The problem
The line containing "x :: items." marks where copying starts, so set down that line and each one after it exactly, through the end of the records.

Task material
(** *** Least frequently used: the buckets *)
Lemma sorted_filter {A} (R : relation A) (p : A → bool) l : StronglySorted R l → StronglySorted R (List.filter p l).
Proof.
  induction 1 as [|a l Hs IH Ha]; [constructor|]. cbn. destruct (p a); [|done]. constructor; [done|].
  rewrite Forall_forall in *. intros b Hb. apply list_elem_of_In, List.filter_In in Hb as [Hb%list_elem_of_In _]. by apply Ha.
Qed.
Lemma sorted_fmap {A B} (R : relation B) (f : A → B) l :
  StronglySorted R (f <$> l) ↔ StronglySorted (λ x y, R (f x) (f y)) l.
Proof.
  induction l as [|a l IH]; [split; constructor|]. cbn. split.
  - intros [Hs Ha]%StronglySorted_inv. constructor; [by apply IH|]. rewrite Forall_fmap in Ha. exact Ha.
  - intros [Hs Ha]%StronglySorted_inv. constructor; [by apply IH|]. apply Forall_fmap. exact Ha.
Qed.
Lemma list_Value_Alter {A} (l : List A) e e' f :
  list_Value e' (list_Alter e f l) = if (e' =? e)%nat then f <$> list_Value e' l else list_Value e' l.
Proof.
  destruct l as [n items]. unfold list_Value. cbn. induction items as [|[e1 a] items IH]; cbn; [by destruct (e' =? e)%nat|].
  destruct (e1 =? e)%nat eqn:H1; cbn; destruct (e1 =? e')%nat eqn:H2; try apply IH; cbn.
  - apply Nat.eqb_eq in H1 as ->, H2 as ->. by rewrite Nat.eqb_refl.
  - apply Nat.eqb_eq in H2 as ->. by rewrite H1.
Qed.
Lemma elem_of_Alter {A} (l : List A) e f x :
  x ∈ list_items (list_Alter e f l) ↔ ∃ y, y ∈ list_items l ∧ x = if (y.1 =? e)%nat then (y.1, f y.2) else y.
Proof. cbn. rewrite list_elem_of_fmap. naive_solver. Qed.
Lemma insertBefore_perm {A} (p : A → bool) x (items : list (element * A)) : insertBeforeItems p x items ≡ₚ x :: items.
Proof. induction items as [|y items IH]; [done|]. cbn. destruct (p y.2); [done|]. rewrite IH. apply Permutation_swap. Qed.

Response area
Lemma insertBefore_perm {A} (p : A → bool) x (items : list (element * A)) : insertBeforeItems p x items ≡ₚ x :: items.
Proof. induction items as [|y items IH]; [done|]. cbn. destruct (p y.2); [done|]. rewrite IH. apply Permutation_swap. Qed.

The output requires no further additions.